→ **Directions**: Copy word for word the lines from the start of the records through the line that contains "Definition del_catalog (id", both included.

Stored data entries
*** Begin section ***

(** A progress record: the dict written by [saveProgress]. *)
Record Progress := mkProgress {
  status : string;
  currentItem : Z;
  totalItems : Z;
  timestamp : PyFloat;
  activeConnections : Z
}.

(** Redis, restricted to the three key families of the server.  Keys of
    different families never coincide (their prefixes differ), so one map per
    family is the same as one map over the full key strings.
    [catalog:<id>] holds [json.dumps] of a list of entries, [progress:<id>]
    of a progress dict, [connections:<id>] the integer of INCR/DECR. *)
Record Redis := mkRedis {
  catalog_key : gmap string (list Entry);
  progress_key : gmap string Progress;
  connections_key : gmap string Z
}.

Definition no_keys : Redis := mkRedis ∅ ∅ ∅.

(** What SETEX and DEL do to one key of each family. *)
Definition set_catalog (id : string) (v : list Entry) (r : Redis) : Redis :=
  mkRedis (<[id:=v]> (catalog_key r)) (progress_key r) (connections_key r).

Definition set_progress (id : string) (v : Progress) (r : Redis) : Redis :=
  mkRedis (catalog_key r) (<[id:=v]> (progress_key r)) (connections_key r).

Definition set_connections (id : string) (n : Z) (r : Redis) : Redis :=
  mkRedis (catalog_key r) (progress_key r) (<[id:=n]> (connections_key r)).

Definition del_catalog (id : string) (r : Redis) : Redis :=
  mkRedis (delete id (catalog_key r)) (progress_key r) (connections_key r).

Definition del_progress (id : string) (r : Redis) : Redis :=
  mkRedis (catalog_key r) (delete id (progress_key r)) (connections_key r).

Definition del_connections (id : string) (r : Redis) : Redis :=
  mkRedis (catalog_key r) (progress_key r) (delete id (connections_key r)).

(** The viewer count of [id] as INCR, DECR and [saveProgress] read it:
    an absent key counts as 0. *)
Definition viewers (r : Redis) (id : string) : Z :=
  default 0 (connections_key r !! id).

(** *** The two web APIs *)

(** One item of a [playlistItems().list] page, reduced to what the program
    reads: [snippet.position], [snippet.title], [snippet.channelTitle],
    [contentDetails.videoId]. *)
Record YtItem := mkYtItem {
  snippet_position : Z;
  snippet_title : string;
  snippet_channelTitle : string;
  contentDetails_videoId : string
}.

(** What YouTube answers to the successive page requests of one
    [playlistData] call: a request raises (also: the answer lacks a key the
    program indexes), or it returns a page without a truthy [nextPageToken],
    or a page with one, and then the answers to the requests that follow. *)
Inductive Listing :=
| ListingRaises
| LastPage (items : list YtItem)
| NextPage (items : list YtItem) (following : Listing).

(** One artist credit: [credit.get('name', '')], [credit.get('joinphrase', '')]. *)
Record Credit := mkCredit {
  credit_name : option string;
  credit_joinphrase : option string
}.

(** A release of a MusicBrainz ['release-list'], reduced to the keys the
    program reads with [.get]; [None] is a missing key. *)
Record Release := mkRelease {
  ext_score : option string;
  release_title : option string;
  artist_credit : option (list Credit);
  release_date : option string;
  release_group_primary_type : option (option string);
  release_id : option string
}.

(** What [musicbrainzngs.search_releases] does: raise, or return a result;
    [release_list] is [None] when the result is falsy or has no
    ['release-list'] key. *)
Inductive SearchOutcome :=
| SearchRaises
| SearchReturns (release_list : option (list Release)).

(** ** The world around one request *)

(** Everything a request meets that is not in its own text.  All four are
    indexed by the number of effects the request has performed so far, so
    they may answer differently each time.
    - [interfere n r]: what the other requests (and key expiry) have made of
      Redis [r] when this request issues its next Redis command;
    - [time_time]: the clock;
    - [playlistItems]: YouTube's answers for a playlist identifier;
    - [search_releases]: MusicBrainz's answer to a query. *)
Record World := mkWorld {
  interfere : nat → Redis → Redis;
  time_time : nat → PyFloat;
  playlistItems : nat → string → Listing;
  search_releases : nat → string → SearchOutcome
}.

(** Nobody else touches Redis while the request runs. *)
Definition quiet (W : World) : Prop := ∀ n r, interfere W n r = r.

(** ** Effects *)

(** What a request does, in order: its Redis commands with their replies,
    its calls to the two web APIs, its sleeps. *)
Inductive Event :=
| GET_catalog (id : string) (reply : option (list Entry))
| GET_progress (id : string) (reply : option Progress)
| GET_connections (id : string) (reply : option Z)
| SETEX_catalog (id : string) (value : list Entry)
| SETEX_progress (id : string) (value : Progress)
| DEL_catalog (id : string)
| DEL_progress (id : string)
| DEL_connections (id : string)
| INCR_connections (id : string) (reply : Z)
| DECR_connections (id : string) (reply : Z)
| YouTube_list (id : string)
| MusicBrainz_search (query : string)
| Sleep.

(** The state a request threads: how many effects it has performed, and
    Redis as its last command left it. *)
Record State := mkState {
  ticks : nat;
  redis : Redis
}.

(** A computation: from a state to a result, the state after, and the events
    it performed. *)
Definition M (A : Type) : Type := State → A * State * list Event.

Definition result_of {A} (o : A * State * list Event) : A := o.1.1.
Definition state_of {A} (o : A * State * list Event) : State := o.1.2.
Definition events_of {A} (o : A * State * list Event) : list Event := o.2.

Definition ret {A} (a : A) : M A := λ st, (a, st, []).

Definition bind {A B} (m : M A) (k : A → M B) : M B :=
  λ st, let o1 := m st in
        let o2 := k (result_of o1) (state_of o1) in
        (result_of o2, state_of o2, events_of o1 ++ events_of o2).

Notation "x <- m ;; k" := (bind m (λ x, k))
  (at level 100, m at next level, right associativity).
Notation "m ;;; k" := (bind m (λ _, k))
  (at level 100, right associativity).

(** ** The program *)

Section Server.

(** The world the request runs in. *)
Variable W : World.

(** Python's [float] on a string; [None] is [ValueError]. *)
Variable float : string → option PyFloat.

(** The two title classifiers ([filterDate], [filterType]): regular
    expressions over the video title whose results only fill the [date] and
    [type] fields at fetch time; nothing below depends on which year or kind
    they find. *)
Variable filterDate : string → option Z.
Variable filterType : string → string.

(** *** Redis commands *)

(** One Redis command: the other requests have had their turn
    ([interfere]), then the command runs atomically on what they left. *)
Definition command {A} (run : Redis → A * Redis) (ev : A → Event) : M A :=
  λ st, let o := run (interfere W (ticks st) (redis st)) in
        (o.1, mkState (S (ticks st)) o.2, [ev o.1]).

(** A call that leaves Redis alone: the clock, a web API, a sleep. *)
Definition outside {A} (ask : nat → A) (ev : list Event) : M A :=
  λ st, (ask (ticks st), mkState (S (ticks st)) (redis st), ev).

Definition redis_get_catalog (id : string) : M (option (list Entry)) :=
  command (λ r, (catalog_key r !! id, r)) (GET_catalog id).

Definition redis_get_progress (id : string) : M (option Progress) :=
  command (λ r, (progress_key r !! id, r)) (GET_progress id).

Definition redis_get_connections (id : string) : M (option Z) :=
  command (λ r, (connections_key r !! id, r)) (GET_connections id).

Definition redis_setex_catalog (id : string) (v : list Entry) : M unit :=
  command (λ r, (tt, set_catalog id v r)) (λ _, SETEX_catalog id v).

Definition redis_setex_progress (id : string) (v : Progress) : M unit :=
  command (λ r, (tt, set_progress id v r)) (λ _, SETEX_progress id v).

Definition redis_delete_catalog (id : string) : M unit :=
  command (λ r, (tt, del_catalog id r)) (λ _, DEL_catalog id).

Definition redis_delete_progress (id : string) : M unit :=
  command (λ r, (tt, del_progress id r)) (λ _, DEL_progress id).

Definition redis_delete_connections (id : string) : M unit :=
  command (λ r, (tt, del_connections id r)) (λ _, DEL_connections id).

(** INCR and DECR start from 0 when the key is absent and reply with the new
    value. *)
Definition redis_incr (id : string) : M Z :=
  command (λ r, (viewers r id + 1, set_connections id (viewers r id + 1) r))
          (INCR_connections id).

Definition redis_decr (id : string) : M Z :=
  command (λ r, (viewers r id - 1, set_connections id (viewers r id - 1) r))
          (DECR_connections id).

(** *** Cache helpers *)

Definition artistFormat (data : list Credit) : string :=
  foldr (λ credit acc, (default "" (credit_name credit)
                        ++ default "" (credit_joinphrase credit) ++ acc)%string)
        "" data.
Lemma masked_shred_pixels_witness :
  has_shape 1 2 [[7; 9]] ∧ has_shape 1 2 [[0; 1]] ∧ is_uint8 [[0; 1]]
  ∧ ∃ out, masked_shred [[7; 9]] [[0; 1]] = Return (Some out)
      ∧ has_shape 1 2 out
      ∧ ∀ r c v k, pixel [[7; 9]] r c = Some v → pixel [[0; 1]] r c = Some k →
          pixel out r c = Some (if bool_decide (k = 0) then 0 else v).
Proof.
  split; [apply has_shape_1_2|]. split; [apply has_shape_1_2|].
  split; [exact is_uint8_0_1|].
  exact (masked_shred_pixels 1 2 [[7; 9]] [[0; 1]]
           (has_shape_1_2 7 9) (has_shape_1_2 0 1) is_uint8_0_1
           (Nat.neq_succ_0 1)).
Defined.

(** Masking twice with one mask is masking once. *)
Theorem masked_shred_idempotent h w shred mask :
  has_shape h w shred → has_shape h w mask → is_uint8 mask → (h * w ≠ 0)%nat →
  ∃ out, masked_shred shred mask = Return (Some out)
    ∧ masked_shred out mask = Return (Some out).
Proof.
  intros Hs Hm Hu Hne. eexists. split; [by apply (masked_shred_returns h w)|].
  rewrite (masked_shred_returns h w) by (done || by apply has_shape_masked).
  do 2 f_equal. rewrite imap2d_imap2d. apply imap2d_ext. intros r c v _.
  by case_bool_decide.
Qed.

Lemma masked_shred_idempotent_witness :
  has_shape 1 2 [[7; 9]] ∧ has_shape 1 2 [[0; 1]] ∧ is_uint8 [[0; 1]]
  ∧ ∃ out, masked_shred [[7; 9]] [[0; 1]] = Return (Some out)
      ∧ masked_shred out [[0; 1]] = Return (Some out).
Proof.
  split; [apply has_shape_1_2|]. split; [apply has_shape_1_2|].
  split; [exact is_uint8_0_1|].
  exact (masked_shred_idempotent 1 2 [[7; 9]] [[0; 1]]
           (has_shape_1_2 7 9) (has_shape_1_2 0 1) is_uint8_0_1
           (Nat.neq_succ_0 1)).
Defined.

*** End section ***

→ **Expected output**:
(** A progress record: the dict written by [saveProgress]. *)
Record Progress := mkProgress {
  status : string;
  currentItem : Z;
  totalItems : Z;
  timestamp : PyFloat;
  activeConnections : Z
}.

(** Redis, restricted to the three key families of the server.  Keys of
    different families never coincide (their prefixes differ), so one map per
    family is the same as one map over the full key strings.
    [catalog:<id>] holds [json.dumps] of a list of entries, [progress:<id>]
    of a progress dict, [connections:<id>] the integer of INCR/DECR. *)
Record Redis := mkRedis {
  catalog_key : gmap string (list Entry);
  progress_key : gmap string Progress;
  connections_key : gmap string Z
}.

Definition no_keys : Redis := mkRedis ∅ ∅ ∅.

(** What SETEX and DEL do to one key of each family. *)
Definition set_catalog (id : string) (v : list Entry) (r : Redis) : Redis :=
  mkRedis (<[id:=v]> (catalog_key r)) (progress_key r) (connections_key r).

Definition set_progress (id : string) (v : Progress) (r : Redis) : Redis :=
  mkRedis (catalog_key r) (<[id:=v]> (progress_key r)) (connections_key r).

Definition set_connections (id : string) (n : Z) (r : Redis) : Redis :=
  mkRedis (catalog_key r) (progress_key r) (<[id:=n]> (connections_key r)).

Definition del_catalog (id : string) (r : Redis) : Redis :=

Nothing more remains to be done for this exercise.